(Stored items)
▬▬▬▬▬▬
(** C3. [_safe_get] returns the value stored at the path when every key on
    the way is present in a mapping, returns [None] when a key is missing or
    a value on the way is not a mapping, and one of the two always holds:
    it returns for every value and every path, it never raises. *)
Theorem safe_get_total_and_exact (cur : value) (path : list str) :
  (forall r, path_value cur path r -> _safe_get cur path = Ret r)
  /\ (path_broken cur path -> _safe_get cur path = Ret VNone)
  /\ ((exists r, path_value cur path r) \/ path_broken cur path)
  /\ (exists r, _safe_get cur path = Ret r).
Proof.
  split; [| split; [| split]].
  - intros r. apply _safe_get_value.
  - apply _safe_get_broken.
  - apply path_value_or_broken.
  - apply _safe_get_returns.
Qed.

(** ** Calendar arithmetic *)

Lemma days_before_year_succ y :
  _days_before_year (y + 1) = _days_before_year y + 365 + (if _is_leap y then 1 else 0).
Proof.
  unfold _days_before_year, _is_leap.
  replace (y + 1 - 1) with y by lia.
  destruct (y mod 4 =? 0) eqn:H4; destruct (y mod 100 =? 0) eqn:H100; destruct (y mod 400 =? 0) eqn:H400; cbn [andb orb negb];
  rewrite ?Z.eqb_eq, ?Z.eqb_neq in *; 
  Z.div_mod_to_equations; lia.
Qed.

Lemma days_before_year_mono y k :
  0 <= k -> _days_before_year y + 365 * k <= _days_before_year (y + k).
Proof.
  intros Hk. pattern k. apply natlike_ind; [| | exact Hk]; cbv beta.
  - rewrite !Z.add_0_r. apply Z.le_refl.
  - intros x Hx IH. replace (y + Z.succ x) with (y + x + 1) by lia.
    rewrite days_before_year_succ. destruct (_is_leap (y + x)); lia.
Qed.

Lemma yday_ok_all :
  forallb (yday_ok true) (seq 0%nat 366%nat) = true /\ forallb (yday_ok false) (seq 0%nat 365%nat) = true.
Proof. split; vm_compute; reflexivity. Qed.

Lemma month_day_of_spec (leap : bool) (r : Z) :
  0 <= r < 365 + (if leap then 1 else 0) ->
  let '(m, d) := month_day_of r leap in
  1 <= m <= 12 /\ 1 <= d <= dim_of leap m /\ dbm_of leap m + d = r + 1.
Proof.
  intros Hr.
  assert (Hok : yday_ok leap (Z.to_nat r) = true).
  { destruct yday_ok_all as [Ht Hf]. destruct leap.
    - rewrite forallb_forall in Ht. apply Ht. apply in_seq. lia.
    - rewrite forallb_forall in Hf. apply Hf. apply in_seq. lia. }
  unfold yday_ok in Hok. rewrite Z2Nat.id in Hok by lia.
  destruct (month_day_of r leap) as [m d].
  repeat (apply andb_true_iff in Hok; destruct Hok as [Hok ?]).
  rewrite ?Z.leb_le, ?Z.eqb_eq in *. lia.
Qed.

Lemma ord2ymd_correct n :
  1 <= n <= _MAXORDINAL ->
  valid_date (_ord2ymd n) = true /\ toordinal (_ord2ymd n) = n.
Proof.
  unfold _MAXORDINAL. intros Hn.
  unfold _ord2ymd, _DI400Y, _DI100Y, _DI4Y.
  remember (n - 1) as n0 eqn:En0.
  remember (n0 / 146097) as q400 eqn:Eq400.
  remember (n0 mod 146097) as r400 eqn:Er400.
  remember (r400 / 36524) as q100 eqn:Eq100.
  remember (r400 mod 36524) as r100 eqn:Er100.
  remember (r100 / 1461) as q4 eqn:Eq4.
  remember (r100 mod 1461) as r4 eqn:Er4.
  remember (r4 / 365) as q1 eqn:Eq1.
  remember (r4 mod 365) as r eqn:Er.
  assert (Hfacts : n0 = 146097 * q400 + r400 /\ 0 <= r400 < 146097
                   /\ r400 = 36524 * q100 + r100 /\ 0 <= r100 < 36524
                   /\ r100 = 1461 * q4 + r4 /\ 0 <= r4 < 1461
                   /\ r4 = 365 * q1 + r /\ 0 <= r < 365).
  { subst q400 r400 q100 r100 q4 r4 q1 r. 
    repeat split; try (apply Z.div_mod; lia); try (apply Z.mod_pos_bound; lia). }
  clear Eq400 Er400 Eq100 Er100 Eq4 Er4 Eq1 Er.
  destruct Hfacts as (H1 & H2 & H3 & H4 & H5 & H6 & H7 & H8).
  assert (Hq : 0 <= q400 <= 24 /\ 0 <= q100 <= 4 /\ 0 <= q4 <= 24 /\ 0 <= q1 <= 4) by lia.
  destruct ((q1 =? 4) || (q100 =? 4)) eqn:Hend.
  - apply orb_true_iff in Hend. rewrite !Z.eqb_eq in Hend.
    assert (Hleap : _is_leap (q400 * 400 + 1 + q100 * 100 + q4 * 4 + q1 - 1) = true).
    { unfold _is_leap. apply andb_true_iff. split.
      - apply Z.eqb_eq. Z.div_mod_to_equations. lia.
      - apply orb_true_iff.
        destruct (Z.eq_dec q100 4) as [E100 | N100].
        + right. apply Z.eqb_eq. Z.div_mod_to_equations. lia.
        + left. apply negb_true_iff, Z.eqb_neq. Z.div_mod_to_equations. lia. }
    unfold valid_date, toordinal, _ymd2ord, _days_in_month, _days_before_month.
    cbn [year month day]. rewrite Hleap.
    change (nth (Z.to_nat 12) _DAYS_IN_MONTH 0) with 31.
    change (nth (Z.to_nat 12) _DAYS_BEFORE_MONTH 0) with 334.
    change ((12 =? 2) && true) with false. change ((2 <? 12) && true) with true.
    cbv iota. split.
    + repeat (apply andb_true_iff; split); apply Z.leb_le; lia.
    + unfold _days_before_year. Z.div_mod_to_equations. lia.
  - apply orb_false_iff in Hend. rewrite !Z.eqb_neq in Hend.
    set (leapyear := (q1 =? 3) && (negb (q4 =? 24) || (q100 =? 3))).
    set (y := q400 * 400 + 1 + q100 * 100 + q4 * 4 + q1).
    assert (Hleap : _is_leap y = leapyear).
    { unfold _is_leap, leapyear, y.
      destruct (Z.eq_dec q1 3) as [E1 | N1].
      - replace (q1 =? 3) with true by (symmetry; apply Z.eqb_eq; exact E1).
        replace ((q400 * 400 + 1 + q100 * 100 + q4 * 4 + q1) mod 4 =? 0) with true
          by (symmetry; apply Z.eqb_eq; Z.div_mod_to_equations; lia).
        cbn [andb]. 
        destruct (Z.eq_dec q4 24) as [E4 | N4].
        + replace (q4 =? 24) with true by (symmetry; apply Z.eqb_eq; exact E4).
          replace ((q400 * 400 + 1 + q100 * 100 + q4 * 4 + q1) mod 100 =? 0) with true
            by (symmetry; apply Z.eqb_eq; Z.div_mod_to_equations; lia).
          cbn [negb orb].
          destruct (Z.eq_dec q100 3) as [E100 | N100].
          * replace (q100 =? 3) with true by (symmetry; apply Z.eqb_eq; exact E100).
            apply Z.eqb_eq. Z.div_mod_to_equations. lia.
          * replace (q100 =? 3) with false by (symmetry; apply Z.eqb_neq; exact N100).
            apply Z.eqb_neq. Z.div_mod_to_equations. lia.
        + replace (q4 =? 24) with false by (symmetry; apply Z.eqb_neq; exact N4).
          replace ((q400 * 400 + 1 + q100 * 100 + q4 * 4 + q1) mod 100 =? 0) with false
            by (symmetry; apply Z.eqb_neq; Z.div_mod_to_equations; lia).
          reflexivity.
      - replace (q1 =? 3) with false by (symmetry; apply Z.eqb_neq; exact N1).
        replace ((q400 * 400 + 1 + q100 * 100 + q4 * 4 + q1) mod 4 =? 0) with false
          by (symmetry; apply Z.eqb_neq; Z.div_mod_to_equations; lia).
        reflexivity. }
    assert (Htail :
      (let m := Z.shiftr (r + 50) 5 in
       let preceding :=
         nth (Z.to_nat m) _DAYS_BEFORE_MONTH 0
         + (if (2 <? m) && leapyear then 1 else 0) in
       if r <? preceding then
         let m0 := m - 1 in
         let preceding0 :=
           preceding - (nth (Z.to_nat m0) _DAYS_IN_MONTH 0
                        + (if (m0 =? 2) && leapyear then 1 else 0)) in
         mkDate y m0 (r - preceding0 + 1)
       else mkDate y m (r - preceding + 1))
      = mkDate y (fst (month_day_of r leapyear)) (snd (month_day_of r leapyear))).
    { unfold month_day_of. cbv zeta.
      destruct (r <? _); reflexivity. }
    cbv zeta. fold leapyear. fold y. cbv zeta in Htail. rewrite Htail.
    pose proof (month_day_of_spec leapyear r) as Hmd.
    destruct (month_day_of r leapyear) as [m d]. cbn [fst snd].
    assert (Hr : 0 <= r < 365 + (if leapyear then 1 else 0)) by (destruct leapyear; lia).
    specialize (Hmd Hr). destruct Hmd as (Hm & Hd & Hsum).
    unfold dim_of, dbm_of in *.
    unfold valid_date, toordinal, _ymd2ord, _days_in_month, _days_before_month.
    cbn [year month day]. rewrite Hleap. split.
    + unfold y. repeat (apply andb_true_iff; split); apply Z.leb_le; lia.
    + assert (Hdby : _days_before_year y = n0 - r).
      { unfold _days_before_year, y. Z.div_mod_to_equations. lia. }
      lia.
Qed.

Ltac month_cases m H :=
  let Hc := fresh "Hc" in
  assert (Hc : m = 1 \/ m = 2 \/ m = 3 \/ m = 4 \/ m = 5 \/ m = 6 \/ m = 7
               \/ m = 8 \/ m = 9 \/ m = 10 \/ m = 11 \/ m = 12) by lia;
  clear H;
  repeat (destruct Hc as [-> | Hc]); [.. | subst m].

Lemma month_bounds leap m :
  1 <= m <= 12 ->
  0 <= dbm_of leap m /\ 1 <= dim_of leap m
  /\ dbm_of leap m + dim_of leap m <= 365 + (if leap then 1 else 0).
Proof.
  intros Hm. month_cases m Hm; destruct leap; vm_compute; intuition discriminate.
Qed.

Lemma month_length leap m : 1 <= m <= 12 -> 28 <= dim_of leap m <= 31.
Proof.
  intros Hm. month_cases m Hm; destruct leap; vm_compute; intuition discriminate.
Qed.

Lemma month_before leap m m' :
  1 <= m -> m < m' -> m' <= 12 ->
  dbm_of leap m + dim_of leap m <= dbm_of leap m'.
Proof.
  intros H1 Hlt H12.
  assert (Hm : 1 <= m <= 12) by lia. assert (Hm' : 1 <= m' <= 12) by lia.
  month_cases m Hm; month_cases m' Hm'; try lia;
    destruct leap; vm_compute; discriminate.
Qed.

Lemma valid_date_fields d :
  valid_date d = true ->
  1 <= year d <= 9999 /\ 1 <= month d <= 12
  /\ 1 <= day d <= dim_of (_is_leap (year d)) (month d).
Proof.
  unfold valid_date, _days_in_month, dim_of. intros H.
  repeat (apply andb_true_iff in H; destruct H as [H ?]).
  rewrite ?Z.leb_le in *. lia.
Qed.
▬▬▬▬▬▬
* _What you have to do_: On how many lines of the data does the word "change" appear? Only the number is wanted.

* _Answer box_: 3